Abuso di libero arbitrio Aggiungi un commento

3 maggio 2007, 23:46

Se fossi Dio, o un qualsiasi essere con poteri metafisici, avrei già tolto all’uomo il libero arbitrio da parecchi millenni. Beh, a dir la verità non so nulla sulla condizione psichica e mentale della gente nei secoli scorsi, ma di sicuro ci sono stati tempi in cui pensare faceva male all’uomo medio, di capacità non elevate. Basta portarsi al tempo di Salem, alle Crociate o alla suddivisione in caste dell’India, anche se quest’ultima è stata (formalmente) abolita solo in tempi recenti.

Di sicuro, a quei tempi, togliere la facoltà decisionale a gruppi di masse inferocite, un gruppo alla volta, o anche a singoli individui, avrebbe contribuito a salvare parecchie vite innocenti e magari più promettenti di coloro che le hanno mandate al rogo, o passate a fil di spada.

E’ di oggi, comunque, che parlo. Naturalmente parlo di oggi, perchè ci vivo e tutti i giorni vedo cose che mi risultano disgustose.

Gente che uccide per un borseggio e poche parole, col primo metodo che capita, per voglia di violenza, con un ombrello nell’occhio. Gente che uccide il proprio figlio a colpi di qualcosa, ancora una volta una cosa qualsiasi, per uccidere. Ancora peggio, gente che difende queste persone, che le copre con una rete di deprecabile ottusità indegna della mente umana. Senza dimenticare persone che si comportano come se fossero padroni dell’Universo e di tutte le leggi, comprese quelle della fisica. Gente che prende a badilate la moglie. Gente che mette alla pari omosessuali e violentatori di bambini (non approvo il termine “pedofili” riferito a gente violenta). Gente che crede in un Dio che non simboleggi qualcosa di esistente, ma che fa propria un astratto dettato da documenti creati dall’uomo. Perversioni dell’intelletto umano come la pubblicità, il suffragio universale[*], il femminismo[**], il presidente della Cei, gli estremismi di destra e sinistra, gli estremismi cattolici, islamici o di qualsiasi altra religione, i sostenitori della Microsoft, la moda, e così via.

Personalmente, credo che non tutti gli esseri umani abbiano un cervello adatto a contenere il proprio intelletto. Anzi, una minoranza è fisicamente in grado di gestire bene l’intelligenza (o meglio, l’autocoscienza e il ragionamento) che ci contraddistingue dal resto degli animali. Il continuo via-vai di informazioni tra sinapsi, il percorso degli impulsi elettrici nei neuroni, a lungo andare logorano il delicato equilibrio fisiologico dell’encefalo di un uomo medio (o donna, non fa differenza). I risultati possono essere imprevedibili, esattamente come accade quando si scrivono celle di memoria a caso durante l’esecuzione di un programma. Comunque, non accade ciò che ci si aspetterebbe.

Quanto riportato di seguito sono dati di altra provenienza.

(** Setting a bit turns it on and leaves the others alone. *)
Lemma bit_on_set words b b' :
  0 <= b < zlen words * 64 -> 0 <= b' ->
  bit_on (set_bit words b) b' = (b' =? b) || bit_on words b'.
Proof.
  intros Hb Hb'. unfold bit_on, set_bit, kBitsPerWord.
  assert (Hi : 0 <= b / 64 < zlen words).
  { split; [apply Z.div_pos; lia|]. apply Z.div_lt_upper_bound; lia. }
  rewrite word_at_insert by (try apply Z.div_pos; lia).
  pose proof (Z.mod_pos_bound b 64 ltac:(lia)). pose proof (Z.mod_pos_bound b' 64 ltac:(lia)).
  destruct (Z.eqb_spec (b' / 64) (b / 64)) as [E|E].
  - rewrite E, Z.lor_spec, mask_pow, Z.pow2_bits_eqb by lia. rewrite orb_comm. f_equal.
    pose proof (Z.div_mod b 64 ltac:(lia)). pose proof (Z.div_mod b' 64 ltac:(lia)).
    destruct (Z.eqb_spec (b mod 64) (b' mod 64)), (Z.eqb_spec b' b); try done; subst; lia.
  - destruct (Z.eqb_spec b' b) as [->|]; [done|]. done.
Qed.

Lemma set_bit_length words b : length (set_bit words b) = length words.
Proof. unfold set_bit. apply length_insert. Qed.

Lemma word_at_range words i : Forall is_u64 words -> is_u64 (word_at words i).
Proof.
  intros H. unfold word_at. destruct (nth_in_or_default (Z.to_nat i) words 0) as [Hin| ->].
  - apply list_elem_of_In in Hin. rewrite Forall_forall in H. auto.
  - unfold is_u64, u64_max. lia.
Qed.

Lemma lor_u64 a b : is_u64 a -> is_u64 b -> is_u64 (Z.lor a b).
Proof.
  unfold is_u64, u64_max. intros Ha Hb. split; [apply Z.lor_nonneg; lia|].
  apply Z.lt_succ_r. change (Z.succ (2 ^ 64 - 1)) with (2 ^ 64). destruct (Z.eq_dec (Z.lor a b) 0) as [->|Hne]; [lia|].
  pose proof (proj2 (Z.lor_nonneg a b) ltac:(lia)).
  apply Z.log2_lt_pow2; [lia|]. rewrite Z.log2_lor by lia.
  apply Z.max_lub_lt.
  - destruct (Z.eq_dec a 0) as [->|]; [done|]. apply Z.log2_lt_pow2; lia.
  - destruct (Z.eq_dec b 0) as [->|]; [done|]. apply Z.log2_lt_pow2; lia.
Qed.

Lemma set_bit_range words b : Forall is_u64 words -> Forall is_u64 (set_bit words b).
Proof.
  intros H. unfold set_bit. apply Forall_insert; [done|]. apply lor_u64; [by apply word_at_range|].
  apply u64_range.
Qed.

(** ** Adding keys *)

(** The bits of a key. *)
Definition key_bit (f : BloomFilter) (key : str) (i : Z) : Z :=
  bit_index f (primary_hash key) (secondary_hash key) i.

Lemma bit_index_range f a b i : bf_inv f -> 0 <= bit_index f a b i < zlen (words_ f) * 64.
Proof.
  intros [Hb Hs _ _]. unfold bit_index, kBitsPerWord in *. rewrite Hb. apply Z.mod_pos_bound. lia.
Qed.

Lemma set_words_inv f b : bf_inv f -> bf_inv (set_words (set_bit (words_ f) b) f).
Proof.
  intros [Hb Hs Hh Hw]. split; simpl; auto using set_bit_range.
  all: unfold zlen in *; by rewrite set_bit_length.
Qed.

(** The loop turns on the bits of its hash values, and no others. *)
Lemma add_loop_spec turns i a b f :
  bf_inv f ->
  let f' := add_loop turns i a b f in
  bf_inv f' /\ bit_count_ f' = bit_count_ f /\ hash_count_ f' = hash_count_ f /\
  inserted_keys_ f' = inserted_keys_ f /\
  forall bit, 0 <= bit ->
    (bit_on (words_ f') bit = true <->
     bit_on (words_ f) bit = true \/
     exists j, i <= j < i + Z.of_nat turns /\ bit = bit_index f a b j).
Proof.
  revert i f. induction turns as [|turns IH]; intros i f Hi; simpl.
  { split_and!; [done..|]. intros bit _. split; [auto|]. intros [?|(j & ? & _)]; [done|lia]. }
  set (f1 := set_words _ f). destruct (IH (i + 1) f1) as (Hi' & H1 & H2 & H3 & H4);
    [by apply set_words_inv|].
  split_and!; [done..|]. intros bit Hbit. rewrite (H4 bit Hbit). unfold f1. simpl.
  rewrite bit_on_set by (try apply bit_index_range; done). rewrite orb_true_iff, Z.eqb_eq.
  split.
  - intros [[->|?]|(j & Hj & ->)]; [|by auto|].
    + right. exists i. split; [lia|done].
    + right. exists j. split; [lia|done].
  - intros [?|(j & Hj & ->)]; [by auto|]. destruct (Z.eq_dec j i) as [->|]; [by auto|].
    right. exists j. split; [lia|done].
Qed.

Lemma contain_loop_spec turns i a b f :
  contain_loop turns i a b f = true <->
  forall j, i <= j < i + Z.of_nat turns -> bit_on (words_ f) (bit_index f a b j) = true.
Proof.
  revert i. induction turns as [|turns IH]; intros i; simpl; [split; [lia|done]|].
  rewrite test_bit_on. destruct (bit_on _ (bit_index f a b i)) eqn:E; simpl.
  - rewrite IH. split.
    + intros H j Hj. destruct (Z.eq_dec j i) as [->|]; [done|]. apply H. lia.
    + intros H j Hj. apply H. lia.
  - split; [done|]. intros H. rewrite <- E. apply H. lia.
Qed.

Lemma may_contain_spec key f :
  bf_inv f ->
  may_contain key f = true <->
  forall j, 0 <= j < hash_count_ f -> bit_on (words_ f) (key_bit f key j) = true.
Proof.
  intros [_ _ Hh _]. unfold may_contain. rewrite contain_loop_spec. unfold key_bit.
  rewrite Z2Nat.id by lia. done.
Qed.

(** The bits that are on are those of the keys that were added. *)
Lemma bf_add_all_spec keys f :
  bf_inv f ->
  let f' := bf_add_all keys f in
  bf_inv f' /\ bit_count_ f' = bit_count_ f /\ hash_count_ f' = hash_count_ f /\
  forall bit, 0 <= bit ->
    (bit_on (words_ f') bit = true <->
     bit_on (words_ f) bit = true \/
     exists key j, key ∈ keys /\ 0 <= j < hash_count_ f /\ bit = key_bit f key j).
Proof.
  revert f. induction keys as [|key keys IH]; intros f Hi; simpl.
  { split_and!; [done..|]. intros bit _. split; [auto|].
    intros [?|(k & j & Hk & _)]; [done|]. by apply not_elem_of_nil in Hk. }
  destruct (add_loop_spec (Z.to_nat (hash_count_ f)) 0 (primary_hash key) (secondary_hash key) f Hi)
    as ([A1 A2 A3 A4] & E1 & E2 & _ & E4).
  assert (G1 : bit_count_ (bf_add key f) = bit_count_ f) by exact E1.
  assert (G2 : hash_count_ (bf_add key f) = hash_count_ f) by exact E2.
  destruct (IH (bf_add key f)) as (Hi' & F1 & F2 & F4); [by split|].
  split_and!; [done|congruence|congruence|]. intros bit Hbit. rewrite (F4 bit Hbit). simpl.
  rewrite (E4 bit Hbit). rewrite Z2Nat.id by (destruct Hi; lia).
  assert (Hkb : forall k j, key_bit (bf_add key f) k j = key_bit f k j).
  { intros k j. unfold key_bit, bit_index. simpl. by rewrite E1. }
  split.
  - intros [[?|(j & Hj & ->)]|(k & j & Hk & Hj & ->)]; [by auto| |].
    + right. exists key, j. split; [by left|]. split; [lia|done].
    + right. exists k, j. rewrite Hkb. split; [by right|]. split; [lia|done].
  - intros [?|(k & j & [->|Hk]%elem_of_cons & Hj & ->)]; [by auto| |].
    + left. right. exists j. split; [lia|done].
    + right. exists k, j. rewrite Hkb. split; [done|]. split; [lia|done].
Qed.

Lemma bf_new_inv n ok ceil_bits rounded f :
  bf_new n ok ceil_bits rounded = Ok f ->
  (forall bits, ceil_bits = Some bits -> 0 < bits <= u64_max - 63) -> (forall b, 1 <= rounded b) ->
  bf_inv f /\ Forall (fun w => w = 0) (words_ f) /\
  (forall bits, ceil_bits = Some bits -> bits <= bit_count_ f < Z.max bits 64 + 64).
Proof.
  unfold bf_new. intros H Hc Hr. inv_ok.
  destruct ceil_bits as [bits|]; [|done]. simpl in E1. inv_ok. specialize (Hc bits eq_refl).
  unfold kBitsPerWord, u64_max in *. set (c := Z.max bits 64).
  assert (Hu : u64 (c + 64 - 1) = c + 63) by (rewrite u64_small; unfold u64_max; lia).
  rewrite Hu. pose proof (Z.div_mod (c + 63) 64 ltac:(lia)) as Hd.
  pose proof (Z.mod_pos_bound (c + 63) 64 ltac:(lia)) as Hm.
  assert (Hq : 1 <= (c + 63) / 64) by lia.
  assert (Hlen : zlen (replicate (Z.to_nat ((c + 63) / 64)) 0) = (c + 63) / 64)
    by (unfold zlen; rewrite length_replicate; lia).
  assert (Hw : u64 ((c + 63) / 64 * 64) = (c + 63) / 64 * 64) by (apply u64_small; unfold u64_max; lia).
  rewrite Hw. split; [|split].
  - split; simpl; rewrite ?Hlen; unfold kBitsPerWord; try lia.
    + unfold checked_hash_count, kMaximumHashCount. specialize (Hr c). lia.
    + apply Forall_replicate. unfold is_u64, u64_max. lia.
  - by apply Forall_replicate.
  - intros b [= <-]. simpl. lia.
Qed.
Lemma parse_index_entries_ok es pre post off prev acc :
  Forall wf_index_entry es -> ichain prev es ->
  parse_index_entries (length es) ((pre ++ enc_index_entries es) ++ post)
    (zlen (pre ++ enc_index_entries es)) off (zlen pre) prev acc
  = Ok (acc ++ es, zlen (pre ++ enc_index_entries es)).
Proof.
  revert pre prev acc. induction es as [|e es IH]; intros pre prev acc Hw Hc.
  { unfold enc_index_entries. simpl. by rewrite !app_nil_r. }
  apply Forall_cons in Hw as [He Hw]. destruct Hc as [Hf Hc]. cbn [length parse_index_entries].
  destruct He as ([K1 K2] & [K3 K4] & Hle & Ho & Hs). destruct e as [fk lk o s]. simpl in *.
  set (all := pre ++ enc_index_entries (mkIndexEntry fk lk o s :: es)).
  set (fixed := le_bytes 8 o ++ le_bytes 8 s ++ le_bytes 4 (zlen fk) ++ le_bytes 4 (zlen lk)).
  assert (Eall : all = pre ++ fixed ++ fk ++ lk ++ enc_index_entries es).
  { unfold all, enc_index_entries, fixed. cbn [map concat]. unfold enc_index_entry. simpl. by rewrite <- !app_assoc. }
  assert (Hfl : zlen fixed = 24) by (unfold fixed; by rewrite !zlen_app, !le_bytes_zlen).
  assert (Hlen : zlen all = zlen pre + (24 + (zlen fk + (zlen lk + zlen (enc_index_entries es))))).
  { rewrite Eall, !zlen_app, Hfl. lia. }
  pose proof (zlen_nonneg pre). pose proof (zlen_nonneg (enc_index_entries es)).
  unfold kEntryFixedSize, kMaxKeySize in *.
  destruct (index_fields pre o s (zlen fk) (zlen lk) ((fk ++ lk ++ enc_index_entries es) ++ post))
    as (F1 & F2 & F3 & F4); [done|unfold is_u64; lia|unfold is_u32, u32_max; lia|unfold is_u32, u32_max; lia|].
  assert (Ebs : all ++ post = pre ++ fixed ++ (fk ++ lk ++ enc_index_entries es) ++ post).
  { rewrite Eall. by rewrite <- !app_assoc. }
  fold fixed in F1, F2, F3, F4. rewrite <- Ebs in F1, F2, F3, F4. rewrite F1, F2, F3, F4.
  rewrite to_nat_zlen, take_app_length. mred. zdecide. cbn [orb]. rewrite Eall.
  rewrite (app_assoc pre fixed), (read_string_at (pre ++ fixed)) by (rewrite ?zlen_app; lia).
  rewrite (app_assoc (pre ++ fixed) fk), (read_string_at ((pre ++ fixed) ++ fk)) by done.
  rewrite Hf, (proj2 (str_ltb_ge _ _)) by done. rewrite app_assoc.
  set (pre' := ((pre ++ fixed) ++ fk) ++ lk).
  rewrite (IH pre' lk) by done. by rewrite <- app_assoc.
Qed.

Lemma index_roundtrip_at es off :
  index_wf es -> serialize_index_block es = Ok (enc_index es) /\ parse_index_block (enc_index es) off = Ok es.
Proof.
  intros (Hne & Hl & Hs & Hf). pose proof (zlen_nonneg es) as Hnn.
  assert (Hlp : zlen es <> 0) by by rewrite zlen_0. split.
  { unfold serialize_index_block. rewrite (proj2 (is_nil_false es)) by done. mred. zdecide.
    rewrite serialize_index_entries_ok by (try apply ichain_nil; done). f_equal.
    unfold append_uint32, enc_index, seal. rewrite u32_id by lia. by rewrite <- !app_assoc. }
  unfold parse_index_block, enc_index.
  set (p := kIndexMagic ++ le_bytes 4 (zlen es) ++ enc_index_entries es).
  assert (Hp : zlen p = 12 + zlen (enc_index_entries es))
    by (unfold p; rewrite !zlen_app, le_bytes_zlen; change (zlen kIndexMagic) with 8; lia).
  pose proof (zlen_nonneg (enc_index_entries es)).
  rewrite validate_checksum_seal, zlen_seal, Hp. unfold kPrefixSize, kChecksumSize. mred. zdecide.
  unfold seal. assert (Hm : has_magic (p ++ le_bytes 4 (crc32 p)) kIndexMagic = true).
  { unfold p. rewrite <- app_assoc. apply has_magic_app. }
  rewrite Hm. assert (Hc : read_uint32 (subspan (p ++ le_bytes 4 (crc32 p)) 8 4) = Ok (zlen es)).
  { unfold p. rewrite <- !app_assoc. unfold read_uint32. by read_field. }
  rewrite Hc. zdecide. rewrite to_nat_zlen.
  pose proof (parse_index_entries_ok es (kIndexMagic ++ le_bytes 4 (zlen es)) (le_bytes 4 (crc32 p)) off [] [] Hf) as HP.
  rewrite <- (app_assoc kIndexMagic) in HP. fold p in HP.
  rewrite (zlen_app kIndexMagic), le_bytes_zlen in HP.
  change (zlen kIndexMagic + Z.of_nat 4) with 12 in HP.
  replace (12 + zlen (enc_index_entries es) + 4 - 4) with (zlen p) by lia.
  rewrite HP by by apply ichain_nil. cbv beta iota. by rewrite Z.eqb_refl.
Qed.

E allora accadono quelli che chiamano “blackout”, “incapacità di intendere e di volere” o altri simili eufemismi, salvo poi accettare parole e comportamenti (quando non infrangono le leggi della società) come “libere opinioni”. Cose del genere dovrebbero essere chiamate “inabilità al pensiero raziocinante” e trattate di conseguenza. La cosiddetta “società” (dove l’uomo, mediamente, è da solo, ancora una volta tradendo il significato del termine) dovrebbe progredire, o almeno evitare di regredire, invece, per colpa di gente che non supporta il pensiero, inevitabilmente regredisce.




[*]

Il suffragio universale fallisce, come forma di espressione, perché la maggior parte della gente, semplicemente, non ha i mezzi per decidere chi portare al potere. Io non li ho, tuttavia cerco di informarmi come meglio posso. Vado a votare perchè lo considero un dovere, più che un diritto, cercando di informarmi il più possibile. La mia informazione, tuttavia, è lacunosa, e preferirei non dover votare, o essere meglio informato. Dovrebbero istituire delle scuole specializzate, il cui diploma fosse l’equivalente del nostro certificato elettorale. In pratica, dovrebbe poter votare solo chi ha studiato per farlo.

[**]

Il femminismo contiene un’evidente contraddizione in se stesso. Le donne che, a tutt’oggi, si dichiarano femministe, mostrano di non aver compreso il proprio ruolo nella società. Una donna che richiama la parità dei sessi, crea di fatto una disparità, mettendosi in luce. Inoltre resta il fatto che qualsiasi uomo di buonsenso comprende che la donna è ciò che mantiene in movimento la macchina del mondo, perché oggetto del desiderio, ed è noto che qualunque cosa è mossa dal desiderio. Quindi, gli uomini che demonizzano la donna sono stupidi, mentre le donne che esaltano il proprio genere sono pleonastiche e ripetitive.